Big ups to Texas Leaguers for the fastball percentages used in the table.

Jesus Montero's reverse split
A-Rod 'begged' Yankees to sign Melky this winter
  • Chris

    Unless you haven’t been paying attention, you’re well aware that Alex Rodriguez was hitting the snot out of the ball before being shelved by a back/oblique issue over the weekend.

    But Wally Matthews told me that it was only the retreads and backups that were allowing the Yankees to win, and there was no way they could keep it up.

    What am I to believe?

  • Vinny Scafuto

    It’ll be interesting to see if he rebounds against LHP’s as well this year. In a ridiculously small sample size of 16 PA’s, he’s hitting .231 / .375/ .308 against lefties compared to .462 / .559 / 1.077 against righties.

    • OldYanksFan

      Unusual. Got a heat chart?

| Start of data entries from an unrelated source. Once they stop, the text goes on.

Lemma reaches_follows clk x now x' : reaches (clk, x) (now, x') → ApiInv clk x → follows clk x now x'.
Proof.
  intros Hsteps. remember (clk, x) as s eqn:Hs. remember (now, x') as s' eqn:Hs'.
  revert clk x Hs. induction Hsteps as [s|s [clk1 x1] s' Hstep _ IH]; intros clk x -> HI.
  - injection Hs' as <- <-. by apply follows_refl.
  - pose proof (section_follows _ _ _ _ HI Hstep) as Hf. eapply follows_trans; [exact Hf|].
    apply IH; [done..|apply Hf].
Qed.

Lemma api_reachable_inv clk x : ApiReachable clk x → ApiInv clk x.
Proof.
  induction 1 as [now p w report p' db Hrec Hdb|clk x now x' _ IH Hstep].
  - pose proof (recover_spec now p) as Hwp. unfold wp in Hwp. rewrite Hrec in Hwp.
    destruct Hwp as (_ & HW & rows & vs & _ & _ & _ & _ & _ & Hregs & _). simpl in HW, Hregs.
    split; [done..|]. simpl. rewrite Hregs. done.
  - by apply (section_follows _ _ _ _ IH Hstep).
Qed.

Lemma reaches_reachable clk x now x' :
  ApiReachable clk x → reaches (clk, x) (now, x') → ApiReachable now x'.
Proof.
  intros Hx Hsteps. remember (clk, x) as s eqn:Hs. remember (now, x') as s' eqn:Hs'.
  revert clk x Hs Hx. induction Hsteps as [s|s [clk1 x1] s' Hstep _ IH]; intros clk x -> Hx.
  - by injection Hs' as <- <-.
  - eapply IH; [done..|]. by eapply api_stepped.
Qed.

(** ** Handlers

    [interferes till f]: [f] is what other requests do until [till]. *)
Definition interferes (till : Z) (f : ApiWorld P → ApiWorld P) : Prop :=
  ∀ clk x, ApiInv clk x → (clk ≤ till)%Z → reaches (clk, x) (till, f x).

Lemma interferes_id till : interferes till id.
Proof. intros clk x _ Hle. by apply rtc_once, section_tick. Qed.

(** A handler that began in [s] has run sections, until [till] at the latest. *)
Definition ran (s : Z * ApiWorld P) (till : Z) x' : Prop :=
  ∃ clk', (clk' ≤ till)%Z ∧ reaches s (clk', x').

Lemma ran_reachable clk x till x' : ApiReachable clk x → ran (clk, x) till x' → ApiReachable till x'.
Proof.
  intros Hx (clk' & Hle & Hr). eapply api_stepped; [by eapply reaches_reachable|]. by apply section_tick.
Qed.

Lemma reaches_inv clk x now x' : ApiInv clk x → reaches (clk, x) (now, x') → ApiInv now x'.
Proof. intros HI Hr. by apply (reaches_follows _ _ _ _ Hr HI). Qed.

(** [m] is the section [op]. *)
Definition implements {A} (m : ST (World P) DomainError A) (op : Op) now : Prop :=
  ∀ w, match m w with
       | (Panic _, _) => ∃ msg, (exec op now w).1 = Panic msg
       | (_, w') => (exec op now w).2 = w'
       end.

Lemma implements_discard {A} (m : ST (World P) DomainError A) op now :
  exec op now = discard m → implements m op now.
Proof. intros Hexec w. rewrite Hexec. unfold discard, st_bind, st_ret. destruct (m w) as [[] ?]; eauto. Qed.

Lemma implements_exec op now : implements (exec op now) op now.
Proof. intros w. destruct (exec op now w) as [[] ?]; eauto. Qed.

Lemma wp_broker {A} op now till clk x (m : ST (World P) DomainError A) (Q : A → ApiWorld P → Prop) s :
  reaches s (clk, x) → ApiInv clk x → (clk ≤ now)%Z → (now ≤ till)%Z →
  admissible op (api_broker x) → registers op = false → implements m op now →
  (∀ a x', reaches s (now, x') → ApiInv now x' → api_identities x' = api_identities x → Q a x') →
  wp (with_broker m) Q (λ _ x', ran s till x') x.
Proof.
  intros Hs HI Hle Htill Hadm Hop Himpl HQ.
  pose proof (exec_spec clk now op _ (ai_broker _ _ HI) Hle Hadm) as Hnp. specialize (Himpl (api_broker x)).
  assert (section (clk, x) (now, x <| api_broker := (exec op now (api_broker x)).2 |>)) as Hstep
    by (by eapply section_broker; [..|apply surjective_pairing]).
  pose proof (rtc_r _ _ _ Hs Hstep) as Hreach.
  pose proof (section_follows _ _ _ _ HI Hstep) as (_ & HI' & _).
  unfold with_broker. apply wp_zoom, wp_map_err. unfold wp in *.
  destruct (m (api_broker x)) as [[a|e|msg] w'].
  - subst w'. by apply HQ.
  - subst w'. by exists now.
  - destruct Himpl as [msg' Hmsg]. destruct (exec op now (api_broker x)) as [? ?]. simpl in Hmsg. by subst.
Qed.

Lemma wp_resolve fault source (state : ApiState) pane session till clk x (Q : AgentIdentity → ApiWorld P → Prop) s :
  reaches s (clk, x) → ApiInv clk x → (clk ≤ till)%Z → (∀ i, no_panic (source i)) → role_ok (pane_role pane) →
  (∀ id x', reaches s (clk, x') → ApiInv clk x' → api_broker x' = api_broker x →
     Resolved pane session (rows_of x) id (rows_of x') → Q id x') →
  wp (resolve_identity fault source state pane session) Q (λ _ x', ran s till x') x.
Proof.
  intros Hs HI Hle Hsrc Hrole HQ. unfold resolve_identity, with_identities. apply wp_zoom, wp_map_err.
  destruct (ai_table _ _ HI) as [Hok Hw].
  pose proof (resolve_or_create_spec fault (api_identity_store state) pane session source _ _
    Hsrc Hrole Hok (conj eq_refl Hw)) as Hspec.
  unfold wp in *.
  destruct (resolve_or_create fault (api_identity_store state) source pane session (api_identities x))
    as [o db'] eqn:Hrun.
  assert (section (clk, x) (clk, x <| api_identities := db' |>)) as Hstep
    by (apply section_resolve; by repeat eexists).
  pose proof (rtc_r _ _ _ Hs Hstep) as Hreach.
  pose proof (section_follows _ _ _ _ HI Hstep) as (_ & HI' & _).
  destruct o as [id|e|msg]; [|by exists clk|done].
  destruct Hspec as (rows' & [Hrows _] & _ & HR). apply HQ; [done..|]. simpl. unfold identities at 2.
  by rewrite Hrows.
Qed.

Lemma wp_between {E} till (f : ApiWorld P → ApiWorld P) clk x (Q : () → ApiWorld P → Prop) X s :
  reaches s (clk, x) → ApiInv clk x → (clk ≤ till)%Z → interferes till f →
  (reaches s (till, f x) → ApiInv till (f x) → later (rows_of x) (rows_of (f x)) → Q tt (f x)) →
  wp (E := E) (st_modify f) Q X x.
Proof.
  intros Hs HI Hle Hf HQ. apply wp_modify. pose proof (Hf _ _ HI Hle) as Hsteps.
  destruct (reaches_follows _ _ _ _ Hsteps HI) as (_ & ? & ?). apply HQ; [by etrans|done..].
Qed.
End runs.

(** ** Every handler that writes is a sequence of sections *)

Section calls.
Context `{JsonNumber} {serde : SerdeJson} {uuid : UuidLib} {crypto : ApiCrypto}.
Context `{Rusqlite} (fault : nat → option SqlError).
Context {P : Type} {persistence : BrokerPersistence P} {spec : PersistenceSpec P}.
Context (verify : string → option VerifiedPane).
Context (suffix_source : nat → Outcome IdentityError string).
Context (canonicalize : PathBuf → option PathBuf).
Implicit Types (x y : ApiWorld P) (clk now : Z).

(** The requests that write, with what happens between their sections. *)
Inductive Call :=
| CallRegister (request : RegisterRequest) (between : ApiWorld P → ApiWorld P) (fresh : RegistrationId)
| CallRenew (headers : Headers) (before_resolve before_renew : ApiWorld P → ApiWorld P)
| CallUnregister (headers : Headers)
| CallAck (headers : Headers) (delivery_id : DeliveryId)
| CallReply (path : option string) (headers : Headers) (text : string) (metadata : Value)
    (file_refs : list FileReference) (between : ApiWorld P → ApiWorld P)
| CallCancel (path : option string) (headers : Headers)
| CallWait (headers : Headers) (timeout_ms : option Z) (before_notify before_poll : ApiWorld P → ApiWorld P)
    (now_poll : Z) (fresh : DeliveryId) (resumes : list (WaitResume (S := ApiWorld P))).

Definition ignore {A} (m : ST (ApiWorld P) ApiError A) : ST (ApiWorld P) ApiError () :=
  let! _ := m in st_ret tt.

(** A request whose first section is at [now] and whose last one is at [till]. *)
Definition call (state : ApiState) (c : Call) (now till : Z) : ST (ApiWorld P) ApiError () :=
  match c with
  | CallRegister request between fresh =>
      ignore (api_register fault verify suffix_source state request between till fresh)
  | CallRenew headers before_resolve before_renew =>
      ignore (api_renew fault verify suffix_source state headers now before_resolve before_renew till)
  | CallUnregister headers => api_unregister headers till
  | CallAck headers delivery_id => ack_inbox headers delivery_id till
  | CallReply path headers text metadata file_refs between =>
      api_reply_task canonicalize path headers text metadata file_refs now between till
  | CallCancel path headers => api_cancel_task path headers till
  | CallWait headers timeout_ms before_notify before_poll now_poll fresh resumes =>
      ignore (wait_inbox headers timeout_ms now before_notify before_poll now_poll fresh resumes)
  end.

I’kk bet Lefties are pitching him outside and outsider.

  • Poopy Pants


    – RAB’d

    • Josh

      really? you’re gonna sss that? mike’s not talking about arod sustaining that. he’s talking about what’s happened so far and that he looks like the player that’s won two mvp’s with the yanks. it’s a sign, not the end result.

    • Jerome S.


  • Monteroisdinero

    We’re gonna miss his power from the right side in a few years.



  • MannyGeee

    so, only semi off topic, but considering how well Alex has been swing the bat and how Jorge, eh hem, hasn’t… do you DH Alex for the Toronto series and let that Chavez guy play 3rd? keeps him off the turf, sort of

    • JDDZip

      I was thinking about this but we have an offday friday if were gonna rest him might as well rest him 100%. So even if he misses two games he would have gotten 5 days of rest which should keep him fresh

  • RollingWave

    8% , I miss more than that hitting against 60 mph batting machines.

    granted , those machines often have a mind of their own and blows a lot of high heat and some occasionaly split fingers.

  • RollingWave

    In a non-Yankee related question, am I the only one that for some reason have much more problem hitting batting cages machine balls more than hitting live balls? I almost never whiff on fastballs in real games (against similar level competition anyway). but I can rarely square up a machine well depite being supposedly similar in speed.

    • NJ_Andy

      I find real opponents way trickier. In a cage, after a few swings, you know exactly what you’re looking for. It’s easy to expect and mash.

      In real games pitchers are craftier, and offspeed junk is my bane.